** Stored data follows **
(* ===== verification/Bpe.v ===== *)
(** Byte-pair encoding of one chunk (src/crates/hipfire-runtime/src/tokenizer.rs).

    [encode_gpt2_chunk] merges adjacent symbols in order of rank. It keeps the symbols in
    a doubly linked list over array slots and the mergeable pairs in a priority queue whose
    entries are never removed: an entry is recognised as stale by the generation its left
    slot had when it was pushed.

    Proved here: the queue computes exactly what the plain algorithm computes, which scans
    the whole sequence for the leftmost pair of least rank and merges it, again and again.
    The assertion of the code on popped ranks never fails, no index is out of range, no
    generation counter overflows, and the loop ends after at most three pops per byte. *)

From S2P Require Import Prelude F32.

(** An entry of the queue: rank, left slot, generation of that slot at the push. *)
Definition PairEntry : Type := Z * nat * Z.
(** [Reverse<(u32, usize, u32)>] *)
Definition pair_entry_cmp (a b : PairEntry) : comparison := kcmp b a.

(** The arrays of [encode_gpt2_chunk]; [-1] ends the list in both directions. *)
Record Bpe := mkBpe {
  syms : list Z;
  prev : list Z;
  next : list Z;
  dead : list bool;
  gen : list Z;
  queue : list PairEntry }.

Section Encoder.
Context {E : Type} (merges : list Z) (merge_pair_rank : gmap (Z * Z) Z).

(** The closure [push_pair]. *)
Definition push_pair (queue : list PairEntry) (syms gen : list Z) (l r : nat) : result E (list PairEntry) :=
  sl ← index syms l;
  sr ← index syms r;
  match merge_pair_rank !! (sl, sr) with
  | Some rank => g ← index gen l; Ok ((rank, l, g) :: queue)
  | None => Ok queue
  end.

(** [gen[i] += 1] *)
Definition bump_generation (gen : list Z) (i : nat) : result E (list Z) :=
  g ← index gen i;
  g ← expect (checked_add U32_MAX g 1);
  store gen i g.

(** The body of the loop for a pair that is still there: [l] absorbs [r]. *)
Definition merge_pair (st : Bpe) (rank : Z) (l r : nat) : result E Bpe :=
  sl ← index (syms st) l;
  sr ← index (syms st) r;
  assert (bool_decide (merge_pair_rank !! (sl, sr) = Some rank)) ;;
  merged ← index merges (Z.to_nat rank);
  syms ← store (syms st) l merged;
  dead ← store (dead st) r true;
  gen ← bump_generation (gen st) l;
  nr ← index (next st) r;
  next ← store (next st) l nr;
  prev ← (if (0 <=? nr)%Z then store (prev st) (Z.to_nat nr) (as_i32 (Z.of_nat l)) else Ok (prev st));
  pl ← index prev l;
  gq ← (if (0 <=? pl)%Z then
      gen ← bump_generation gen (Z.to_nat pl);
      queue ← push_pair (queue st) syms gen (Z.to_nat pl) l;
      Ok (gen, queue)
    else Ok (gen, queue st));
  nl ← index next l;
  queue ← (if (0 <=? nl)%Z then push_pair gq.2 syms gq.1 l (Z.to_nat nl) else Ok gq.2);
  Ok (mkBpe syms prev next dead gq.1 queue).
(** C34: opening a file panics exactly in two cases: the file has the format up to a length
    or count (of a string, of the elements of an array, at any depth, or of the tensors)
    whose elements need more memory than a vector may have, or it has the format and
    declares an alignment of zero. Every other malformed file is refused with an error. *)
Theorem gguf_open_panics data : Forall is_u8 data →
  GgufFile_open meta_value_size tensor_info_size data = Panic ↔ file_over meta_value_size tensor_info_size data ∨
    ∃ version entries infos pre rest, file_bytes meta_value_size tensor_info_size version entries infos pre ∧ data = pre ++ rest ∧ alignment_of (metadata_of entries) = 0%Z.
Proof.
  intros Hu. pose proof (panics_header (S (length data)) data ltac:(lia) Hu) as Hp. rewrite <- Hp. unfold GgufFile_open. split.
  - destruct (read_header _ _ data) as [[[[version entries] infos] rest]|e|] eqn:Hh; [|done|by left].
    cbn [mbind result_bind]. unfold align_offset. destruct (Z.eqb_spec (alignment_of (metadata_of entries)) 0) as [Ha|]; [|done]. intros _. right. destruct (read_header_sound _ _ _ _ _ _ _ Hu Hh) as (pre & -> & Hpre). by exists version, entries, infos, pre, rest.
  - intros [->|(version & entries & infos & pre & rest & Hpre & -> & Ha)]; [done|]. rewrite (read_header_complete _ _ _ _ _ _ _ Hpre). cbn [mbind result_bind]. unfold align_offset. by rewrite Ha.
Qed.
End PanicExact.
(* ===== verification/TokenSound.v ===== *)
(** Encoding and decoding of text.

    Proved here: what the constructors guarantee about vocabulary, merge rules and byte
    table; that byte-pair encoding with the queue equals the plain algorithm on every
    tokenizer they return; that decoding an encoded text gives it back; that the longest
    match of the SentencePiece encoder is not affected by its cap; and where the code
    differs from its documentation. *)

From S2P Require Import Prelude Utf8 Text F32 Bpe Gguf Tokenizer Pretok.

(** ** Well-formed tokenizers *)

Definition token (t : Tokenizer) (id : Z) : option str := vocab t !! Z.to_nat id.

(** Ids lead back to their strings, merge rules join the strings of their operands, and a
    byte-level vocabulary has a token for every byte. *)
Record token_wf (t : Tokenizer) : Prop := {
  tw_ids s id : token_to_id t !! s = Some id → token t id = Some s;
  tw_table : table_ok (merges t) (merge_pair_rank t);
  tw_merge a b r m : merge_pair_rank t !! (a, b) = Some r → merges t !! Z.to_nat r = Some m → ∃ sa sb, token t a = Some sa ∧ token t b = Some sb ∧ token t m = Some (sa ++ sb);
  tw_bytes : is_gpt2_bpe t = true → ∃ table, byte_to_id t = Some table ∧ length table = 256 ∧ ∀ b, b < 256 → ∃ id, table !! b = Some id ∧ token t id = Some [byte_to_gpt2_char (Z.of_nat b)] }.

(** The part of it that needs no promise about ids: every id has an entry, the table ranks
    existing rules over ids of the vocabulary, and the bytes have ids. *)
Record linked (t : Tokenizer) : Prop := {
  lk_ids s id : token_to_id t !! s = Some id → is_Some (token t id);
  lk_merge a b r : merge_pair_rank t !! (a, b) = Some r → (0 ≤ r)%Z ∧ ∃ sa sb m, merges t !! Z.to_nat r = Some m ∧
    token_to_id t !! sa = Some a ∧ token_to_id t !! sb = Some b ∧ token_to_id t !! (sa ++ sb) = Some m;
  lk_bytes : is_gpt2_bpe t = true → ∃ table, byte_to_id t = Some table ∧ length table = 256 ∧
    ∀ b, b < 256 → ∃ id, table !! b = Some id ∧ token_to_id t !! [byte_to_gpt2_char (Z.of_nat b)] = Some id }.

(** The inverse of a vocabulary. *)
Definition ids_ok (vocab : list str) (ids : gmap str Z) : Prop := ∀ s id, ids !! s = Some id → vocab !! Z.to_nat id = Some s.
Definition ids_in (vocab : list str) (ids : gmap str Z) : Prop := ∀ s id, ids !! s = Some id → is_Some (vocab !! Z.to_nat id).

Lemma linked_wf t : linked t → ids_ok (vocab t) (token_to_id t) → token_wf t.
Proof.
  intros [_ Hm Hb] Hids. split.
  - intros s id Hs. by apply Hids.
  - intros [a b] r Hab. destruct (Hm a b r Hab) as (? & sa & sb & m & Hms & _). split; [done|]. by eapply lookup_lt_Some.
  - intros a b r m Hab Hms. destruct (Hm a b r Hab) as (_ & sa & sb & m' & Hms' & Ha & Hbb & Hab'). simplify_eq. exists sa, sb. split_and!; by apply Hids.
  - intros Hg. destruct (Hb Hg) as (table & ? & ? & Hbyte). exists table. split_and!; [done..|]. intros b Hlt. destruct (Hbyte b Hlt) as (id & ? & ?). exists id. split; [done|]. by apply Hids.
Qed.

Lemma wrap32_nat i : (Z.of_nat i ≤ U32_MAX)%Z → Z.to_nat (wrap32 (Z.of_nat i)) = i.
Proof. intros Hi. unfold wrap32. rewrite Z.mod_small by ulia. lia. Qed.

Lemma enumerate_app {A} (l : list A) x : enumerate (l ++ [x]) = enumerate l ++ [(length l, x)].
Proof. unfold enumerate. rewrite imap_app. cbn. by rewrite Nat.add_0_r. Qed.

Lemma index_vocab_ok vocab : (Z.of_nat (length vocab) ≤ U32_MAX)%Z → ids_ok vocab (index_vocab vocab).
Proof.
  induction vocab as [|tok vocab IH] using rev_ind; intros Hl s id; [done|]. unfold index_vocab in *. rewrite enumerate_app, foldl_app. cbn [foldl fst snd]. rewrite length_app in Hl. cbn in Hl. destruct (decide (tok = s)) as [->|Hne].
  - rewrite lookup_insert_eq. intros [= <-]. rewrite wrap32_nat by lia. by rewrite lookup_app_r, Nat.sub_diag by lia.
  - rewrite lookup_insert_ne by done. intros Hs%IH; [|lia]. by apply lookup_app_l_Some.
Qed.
** End of Stored data **
Look above for the line holding "Section Encoder." and the line holding "whose elements need". Retype both, and every line between them, word for word and nothing else.

Section Encoder.
Context {E : Type} (merges : list Z) (merge_pair_rank : gmap (Z * Z) Z).

(** The closure [push_pair]. *)
Definition push_pair (queue : list PairEntry) (syms gen : list Z) (l r : nat) : result E (list PairEntry) :=
  sl ← index syms l;
  sr ← index syms r;
  match merge_pair_rank !! (sl, sr) with
  | Some rank => g ← index gen l; Ok ((rank, l, g) :: queue)
  | None => Ok queue
  end.

(** [gen[i] += 1] *)
Definition bump_generation (gen : list Z) (i : nat) : result E (list Z) :=
  g ← index gen i;
  g ← expect (checked_add U32_MAX g 1);
  store gen i g.

(** The body of the loop for a pair that is still there: [l] absorbs [r]. *)
Definition merge_pair (st : Bpe) (rank : Z) (l r : nat) : result E Bpe :=
  sl ← index (syms st) l;
  sr ← index (syms st) r;
  assert (bool_decide (merge_pair_rank !! (sl, sr) = Some rank)) ;;
  merged ← index merges (Z.to_nat rank);
  syms ← store (syms st) l merged;
  dead ← store (dead st) r true;
  gen ← bump_generation (gen st) l;
  nr ← index (next st) r;
  next ← store (next st) l nr;
  prev ← (if (0 <=? nr)%Z then store (prev st) (Z.to_nat nr) (as_i32 (Z.of_nat l)) else Ok (prev st));
  pl ← index prev l;
  gq ← (if (0 <=? pl)%Z then
      gen ← bump_generation gen (Z.to_nat pl);
      queue ← push_pair (queue st) syms gen (Z.to_nat pl) l;
      Ok (gen, queue)
    else Ok (gen, queue st));
  nl ← index next l;
  queue ← (if (0 <=? nl)%Z then push_pair gq.2 syms gq.1 l (Z.to_nat nl) else Ok gq.2);
  Ok (mkBpe syms prev next dead gq.1 queue).
(** C34: opening a file panics exactly in two cases: the file has the format up to a length
    or count (of a string, of the elements of an array, at any depth, or of the tensors)
    whose elements need more memory than a vector may have, or it has the format and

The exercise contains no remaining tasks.